Now I could go ahead and come up with all kinds of religious platitudes to make us feel good. Or I could simply realize that in the face of of this global oppression I embrace it, knowing that the goal is not to win. Okay. I usually tell my students, do you do justice because you think you’re going to win? Or do you do justice for the sake of justice? You see, if you’re going to win everybody jumps on the bandwagon. I mean literally if you know you’re going to win, everyone all of a sudden has been part of the struggle.

But when there is no hope of winning, do you still struggle for justice. Do you struggle for justice because you expect a reward at the end of the battle. Or do you struggle for justice For the sake of justice. Let me put it away, What’s the life expectancy of a social worker nowadays? Six months to three years, then they go into real estate.

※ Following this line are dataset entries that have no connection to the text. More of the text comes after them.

(** Once its directory is made, [CreateLinks] adds for every listed device
    node a link with its numbers to its path, where nothing has that name (the
    first of two nodes with the same numbers wins), and changes nothing else. *)
Theorem CreateLinks_adds `{PCI} (env : string -> option string) (m : devchar.linkCreator) (f f1 : fs) (cs : list string) (nodes : list devchar.deviceNode)
    (Hdry : devchar.dryRun m = false) (Hpath : devchar.devCharPath m = abs_path cs) (Hcs : Forall proper cs)
    (Hwf : well_formed f) (Hl : no_link f cs) (Hn : listed env m f = Ok nodes) (Hne : nodes <> [])
    (Hm : sys_MkdirAll 493 (abs_path cs) f = (inr tt, f1)) :
  devchar.CreateLinks env m f = (None, f1 ∪ list_to_map (links cs nodes)).
Proof.
  destruct (mkdir_ready f cs Hwf Hcs Hl f1 Hm) as [Hr _].
  unfold devchar.CreateLinks. unfold listed in Hn. rewrite Hn, Hdry, Hpath.
  assert (Nat.eqb (length nodes) 0 = false) as -> by (apply Nat.eqb_neq; by destruct nodes). cbn [negb andb]. rewrite Hm. f_equal.
  clear Hn Hne Hm. revert f1 Hr. induction nodes as [|d nodes IH]; intros f1 Hr; [cbn; by rewrite (right_id_L ∅ (∪))|].
  cbn [foldl links map list_to_map foldr]. assert (Hlink : devchar.link_node m f1 d = f1 ∪ {[cs ++ [devchar.devCharName d] := LinkNode (devchar.path d)]}).
  { unfold devchar.link_node. rewrite Hdry, Hpath, join_child, <- add_missing by (done || apply devCharName_proper).
    destruct Hr as (Hwf1 & Hl1 & k & Hk). unfold sys_Symlink, sys_create.
    rewrite (resolve_below f1 cs _ k Hwf1) by first [done|apply child_proper; [done|apply devCharName_proper]].
    rewrite node_at_ne by apply snoc_ne. by destruct (f1 !! _). }
  rewrite Hlink, IH by by apply ready_union. rewrite <- (assoc_L (∪)). f_equal. by rewrite insert_union_singleton_l.
Qed.
#[local] Instance one_GPU : PCI := fun _ => Ok 1%nat.
Definition lab_creator : devchar.linkCreator :=
  devchar.mkCreator (devchar.all (devchar.mkAll "/" lab_devices ∅)) "/" "/" "/dev/char" false.
Definition lab_nodes : list devchar.deviceNode := ok_or [] (listed no_env lab_creator ∅).
Definition lab_char : fs := (sys_MkdirAll 493 "/dev/char" (map_of_nodes [])).2.
Lemma CreateLinks_adds_witness : exists f', devchar.CreateLinks no_env lab_creator (map_of_nodes []) = (None, f') /\
  f' !! ["dev"; "char"; "195:0"] = Some (LinkNode "/dev/nvidia0").
Proof.
  exists (lab_char ∪ list_to_map (links ["dev"; "char"] lab_nodes)). split.
  - apply (CreateLinks_adds no_env lab_creator (map_of_nodes []) lab_char ["dev"; "char"] lab_nodes); try reflexivity.
    + apply (bool_decide_unpack _). vm_compute. exact I.
    + apply well_formed_b_true. vm_compute. reflexivity.
    + apply no_link_b_true. vm_compute. reflexivity.
    + intros E. apply (f_equal length) in E. vm_compute in E. done.
  - vm_compute. reflexivity.
Defined.
(** The driver root that the command is given is not the root of the nodes. *)
Lemma devRoot_is_root `{Commands} c f l f' : devchar.NewSymlinkCreator c f = Some (Ok l, f') -> devchar.devRoot l = "/".
Proof.
  unfold devchar.NewSymlinkCreator. destruct (devchar.setup _ _ _ _) as [[[e|] g]|]; [done| |done]. cbn [mbind option_bind].
  destruct (devchar.createAll c); [|by intros [= <- <-]].
  destruct (devchar.newAllPossible _ _) as [[a|e]|]; [|done..]. cbn. by intros [= <- <-].
Qed.
(** Without /proc/devices every device node panics. *)
Lemma no_majors_panics m node f : nvdevices.Devices m = None -> node ∈ nvdevices.controlNodes -> nvdevices.CreateNVIDIADevice m node f = None.
Proof.
  intros Hm Hn. unfold nvdevices.CreateNVIDIADevice, nvdevices.Major. rewrite Hm. unfold nvdevices.controlNodes in Hn.
  repeat (apply elem_of_cons in Hn as [-> | Hn]; [by vm_compute|]). by apply not_elem_of_nil in Hn.
Qed.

Okay. Why? Why? Because they enter with this belief that they’re going to change the world. And then they realize how screwed up the world really is. And they’re not making any change whatsoever. But if instead, they were to embrace the hopelessness of the city situation and realize they’re not the Savior and realize it doesn’t depend on them, Maybe they would last longer. I’ve been working in immigration justice now for over a decade. And we’re getting it’s getting worse, This darker students may be you know, young kids may be sent back to Mexico they may not I don’t know what the future is. So as it’s getting worse, I’m not burnt out, because I don’t do the Justice thinking somehow I’m going to win and make a difference. I do it because I do it because it defines my humanity, My practice, my actions is what defines who I am as a human being. And it defines who I am as a Christian or Jew or Muslim, or Hindu or whatever faith tradition you’re part of. It defines our very humanity.

So what is the response? I have been developing what I call an Ethics baraburel. Now for those of you who know Spanish, I want to apologize in advance. Because this is a certain word that you never use and polite conversation, is equivalent to a certain English word that has followed as long begins with F ends with K, I only curse in Spanish, not in English. When you’re not going to win, when all when all the social structures are against you, all that is left is to screw with the systems. Not to screw the systems but to screw with the systems.

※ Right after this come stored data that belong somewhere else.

(** ** Validation *)

Definition formatFromFilename (filename : string) : string :=
  let ext := to_lower (path_ext filename) in
  if String.eqb ext ".json" then FormatJSON
  else if String.eqb ext ".yaml" || String.eqb ext ".yml" then FormatYAML
  else "".
Definition with_flags (fmt m hookPath : string) (noAll : bool) (o : options) : options :=
  mkOptions (output o) fmt (deviceNameStrategies o) (driverRoot o) (devRoot o) hookPath (ldconfigPath o) m (vendor o) (class o)
    (configSearchPaths o) (librarySearchPaths o) (disabledHooks o) (enabledHooks o) (featureFlags o) (csv o) noAll (deviceIDs o).
(** The format that the name of the output implies is used unless one is
    given. *)
Definition output_format (format_set : bool) (o : options) (fmt : string) : string :=
  let implied := formatFromFilename (output o) in
  if negb (String.eqb implied "") && negb format_set then implied else fmt.
Definition validateFlags `{Host} (format_set : bool) (o : options) : may_panic (result options) :=
  let fmt := to_lower (format o) in
  let m := to_lower (mode o) in
  if negb (String.eqb fmt FormatJSON || String.eqb fmt FormatYAML) then Some (Err ("invalid output format: " +:+ fmt))
  else if negb (IsValidMode m) then Some (Err ("invalid discovery mode: " +:+ m))
  else
    match rmap NewDeviceNamer (deviceNameStrategies o) with
    | Err e => Some (Err e)
    | Ok _ =>
        hookPath ← ResolveNVIDIACDIHookPath (nvidiaCDIHookPath o);
        let fmt := output_format format_set o fmt in
        v ← validateVendorOrClassName (vendor o);
        if negb v then Some (Err "invalid CDI vendor name")
        else
          c ← validateVendorOrClassName (class o);
          if negb c then Some (Err "invalid CDI class name")
          else if existsb (String.eqb "all") (enabledHooks o) then Some (Err "enabling all hooks is not supported")
          else Some (Ok (with_flags fmt m hookPath (noAllDevice o || existsb (String.eqb "none") (deviceIDs o)) o))
    end.

(** ** The specifications *)

(** [splitOnAnnotation]: the devices that have the annotation by its value. The
    annotation is removed from them; copies of a device share the map of its
    annotations, so it is also removed from the specification that was made of
    all devices before. *)
Definition forget (key : string) (d : device) : device := CDISpec.mkDevice (Device_Name d) (delete key (Device_Annotations d)) (Device_Edits d).
Definition add_split (key : string) (m : gmap string (list device)) (d : device) : gmap string (list device) :=
  match Device_Annotations d !! key with
  | None => m
  | Some value => let k := key +:+ "=" +:+ value in <[k := default [] (m !! k) ++ [forget key d]]> m
  end.
Definition splitOnAnnotation (key : string) (ds : list device) : gmap string (list device) := foldl (add_split key) ∅ ds.
Definition forget_all (key : string) (b : built) : built :=
  let s := Raw b in
  mkBuilt (CDISpec.mkSpec (CDISpec.Version s) (CDISpec.Kind s) (CDISpec.Annotations s) (map (forget key) (CDISpec.Devices s)) (CDISpec.Spec_Edits s))
    (built_format b) (built_permissions b) (built_transformOnSave b).

Record generatedSpecs := mkGenerated { generated : built; filenameInfix : string }.
Definition updateFilename (infix filename : string) : string :=
  if String.eqb infix "" || String.eqb filename "" then filename
  else let ext := path_ext (path_base filename) in trim_suffix filename ext +:+ infix +:+ ext.

Definition coherent : string := "gpu.nvidia.com/coherent".
Definition cdiOptions (namers : list DeviceNamer) (o : options) : list NvcdiOptions.Option_ :=
  [NvcdiOptions.WithDriverRoot (driverRoot o); NvcdiOptions.WithDevRoot (devRoot o); NvcdiOptions.WithNVIDIACDIHookPath (nvidiaCDIHookPath o);
   NvcdiOptions.WithLdconfigPath (ldconfigPath o); NvcdiOptions.WithDeviceNamers namers; NvcdiOptions.WithMode (mode o);
   NvcdiOptions.WithConfigSearchPaths (configSearchPaths o); NvcdiOptions.WithLibrarySearchPaths (librarySearchPaths o);
   NvcdiOptions.WithCSVFiles (NvcdiOptions.Files (csv o)); NvcdiOptions.WithCSVIgnorePatterns (NvcdiOptions.IgnorePatterns (csv o));
   NvcdiOptions.WithCSVCompatContainerRoot (NvcdiOptions.CompatContainerRoot (csv o)); NvcdiOptions.WithDisabledHooks (disabledHooks o);
   NvcdiOptions.WithEnabledHooks (enabledHooks o); NvcdiOptions.WithFeatureFlags (featureFlags o)].

Section Specs.
Context `{MapRange} `{SortSlice}.
Definition commonSpecOptions (e : edits) (o : options) : list SpecBuilder.Option_ :=
  [SpecBuilder.WithVendor (vendor o); SpecBuilder.WithEdits e; SpecBuilder.WithFormat (format o); SpecBuilder.WithPermissions 420] ++
  (if noAllDevice o then [] else [SpecBuilder.WithMergedDeviceOptions [Transform.WithName allDeviceName; Transform.WithSkipIfExists true]]).
Definition new_spec (e : edits) (o : options) (infix : string) (ds : list device) : result built :=
  SpecBuilder.New (commonSpecOptions e o ++ [SpecBuilder.WithClass (class o +:+ infix); SpecBuilder.WithDeviceSpecs ds]).
(** The specification of the devices with one value of the annotation, if
    there are any. *)
Definition split_spec (e : edits) (o : options) (infix : string) (ds : list device) : result (list generatedSpecs) :=
  match ds with
  | [] => Ok []
  | _ => let? b := new_spec e o infix ds in Ok [mkGenerated b infix]
  end.
Definition specs_of (e : edits) (o : options) (ds : list device) : result (list generatedSpecs) :=
  let? full := new_spec e o "" ds in
  let byCoherence := splitOnAnnotation coherent ds in
  let? coherentSpecs := split_spec e o ".coherent" (default [] (byCoherence !! (coherent +:+ "=true"))) in
  let? noncoherentSpecs := split_spec e o ".noncoherent" (default [] (byCoherence !! (coherent +:+ "=false"))) in
  Ok (mkGenerated (forget_all coherent full) "" :: coherentSpecs ++ noncoherentSpecs).
Definition generateSpecs `{DeviceGenerator} (o : options) : may_panic (result (list generatedSpecs)) :=
  match wrap "failed to create device namer" (rmap NewDeviceNamer (deviceNameStrategies o)) with
  | Err e => Some (Err e)
  | Ok namers =>
      r ← GetDevicesAndEdits (cdiOptions namers o) (deviceIDs o);
      Some (let? r := wrap "failed to create CDI library" r in
            let? ' (ds, e) := wrap "failed to create device CDI specs" r in
            let? e := wrap "failed to create edits common for entities" e in
            specs_of e o ds)
  end.
End Specs.

(** ** Saving *)

Section Save.
Context `{MapRange} `{SortSlice} `{DeviceGenerator} `{CDILibrary}.
(** The directory and the random names of temporary files. *)
Context (tempDir : string) (random : list string).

See, I’m borrowing this idea, which I think Christianity has lost but it’s very much in the Hebrew Bible, this idea of the trickster. The idea of the trickster who who constantly is creating chaos in the hopes that new opportunities may arise that may lead to greater understanding or even justice. In my own Latino background, from the Caribbean, we have this this worshipping of the Alicia’s, and why do he shares his Eloqua, which is the trickster. And I’m embracing Eloqua in doing my ethics, because I really believe that playing the trickster can bring about change. When it’s hopeless. It may not but again like I said, it really doesn’t matter.

We’re the only society that drives to a march. Think about that? We’re the only society to have to go to The police department to get a permit from the police department to protest ,the police department for police brutality. You say we can protest as long as we do it within the space that has been chosen for us by those in power. So we could go, we could carry our signs, and then we could do all that fun stuff.

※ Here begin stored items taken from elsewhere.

(* ===== verification/InstallerMain.v ===== *)
(** * The installer (src/cmd/nvidia-ctk-installer)

    The main program with its flags: [Before], which validates the options, and
    [Run], which installs the toolkit, sets an engine up, waits and cleans up;
    and the plugin for the node resource interface, whose reconnecting is a step
    relation. InstallerDaemon.v models [Run] among its goroutines. *)
From S2P Require Import Prelude GoStrings GoPaths Lookup ProcInfo CDIParser Config FileSystem OsFiles Toml Json Engine Docker Crio Containerd InstallerRuntimes InstallerEngines InstallerProps ToolkitInstaller ToolkitInstallerProps Toolkit ToolkitProps CdiGenerate.

Local Open Scope Z_scope.

(** ** The plugin for the node resource interface (container/runtime/nri) *)

Module nri.
Record PodSandbox := mkPod { pod_Name : string; Namespace : string; pod_Annotations : gmap string string }.
Record Container := mkContainer { ctr_Name : string }.
(** The adjustment of a container; the plugin only adds CDI devices. *)
Record ContainerAdjustment := mkAdjustment { CDIDevices : list string }.
Definition AddCDIDevice (name : string) (a : ContainerAdjustment) : ContainerAdjustment := mkAdjustment (CDIDevices a ++ [name]).
(** Members with distinct settled paths go through [add] unchanged. *)
Lemma add_settled `{World} (self : PushItems) (item : PushItem) :
  no_bare_root self -> settled item = true -> path item ∉ path <$> self ->
  add self item = self ++ [item].
Proof.
  intros Hself Hs Hp. rewrite add_unfold by assumption.
  unfold settled in Hs. apply andb_prop in Hs as (Ha & Hl).
  apply bool_decide_eq_true in Ha. rewrite Ha.
  apply negb_true_iff in Hl. rewrite Hl.
  rewrite without_path_absent by assumption. rewrite set_path_same. reflexivity.
Qed.

Lemma settled_not_bare `{World} (l : PushItems) :
  Forall (fun i => settled i = true) l -> no_bare_root l.
Proof.
  unfold no_bare_root. intros F. eapply Forall_impl; [exact F|]. intros i Hs. simpl in Hs.
  unfold settled in Hs. apply andb_prop in Hs as (_ & Hl).
  apply negb_true_iff, Nat.eqb_neq in Hl. exact Hl.
Qed.

Lemma add_all_settled `{World} (l self : PushItems) :
  no_bare_root self -> Forall (fun i => settled i = true) l ->
  NoDup (path <$> self ++ l) ->
  add_all self l = self ++ l.
Proof.
  revert self. induction l as [|x l IH]; intros self Hself Hl Hnd.
  - simpl. rewrite app_nil_r. reflexivity.
  - inversion Hl as [|? ? Hx Hl']; subst. simpl.
    rewrite fmap_app in Hnd. simpl in Hnd.
    assert (Hxs : path x ∉ path <$> self).
    { apply NoDup_app in Hnd as (_ & Hd & _). intros Hin.
      apply (Hd _ Hin). left. }
    rewrite add_settled by assumption.
    rewrite IH.
    + rewrite <- app_assoc. reflexivity.
    + apply Forall_app; split; [exact Hself|].
      apply (settled_not_bare [x]). constructor; [exact Hx | constructor].
    + exact Hl'.
    + rewrite <- app_assoc. simpl. rewrite fmap_app. exact Hnd.
Qed.

(** C1. Feeding the files [ofl/mavenpro/METADATA.pb] and
    [ofl/mavenpro/sources/config.yaml] through [add], starting from the
    empty registry, leaves a member at [ofl/mavenpro] and a member at
    [ofl/mavenpro/sources]: the first path is an ancestor of the second,
    so the registry invariant does not hold after the second call. *)
Theorem ancestor_stays_when_descendant_is_added `{World} (i : PushItem) :
  let r := add_all []
             [ set_path i (PurePath.of_str "ofl/mavenpro/METADATA.pb");
               set_path i (PurePath.of_str "ofl/mavenpro/sources/config.yaml") ] in
  path <$> r = [ PurePath.of_str "ofl/mavenpro"; PurePath.of_str "ofl/mavenpro/sources" ]
  /\ is_ancestor (PurePath.of_str "ofl/mavenpro") (PurePath.of_str "ofl/mavenpro/sources") = true
  /\ registry_invariant r = false.
Proof. repeat split; vm_compute; reflexivity. Qed.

And at the end of the day, nothing changes. What I’m advocating by the end is what Jesus did we just go into the temple and overturned the tables of the bankers and mess with the entire system. Yes that may lead to crucifixion, not that one should have a secret but it could lead to it. So to end I am advocating an ethics that shows us how to lie to get the truth, that shows us how to cheat, to be able to save lives. That teach us how to steal in order to feed the hungry, how to constantly be joking to say the hard truth that we just can’t hear.

How to be deceptive in order to reveal what is true. Hard stuff and it can only be done in community, never by an individual and and that’s important, which I don’t have time to get into. So thank you very much, I’m glad I taught you a new curse word in Spanish audience and we’ll see you later.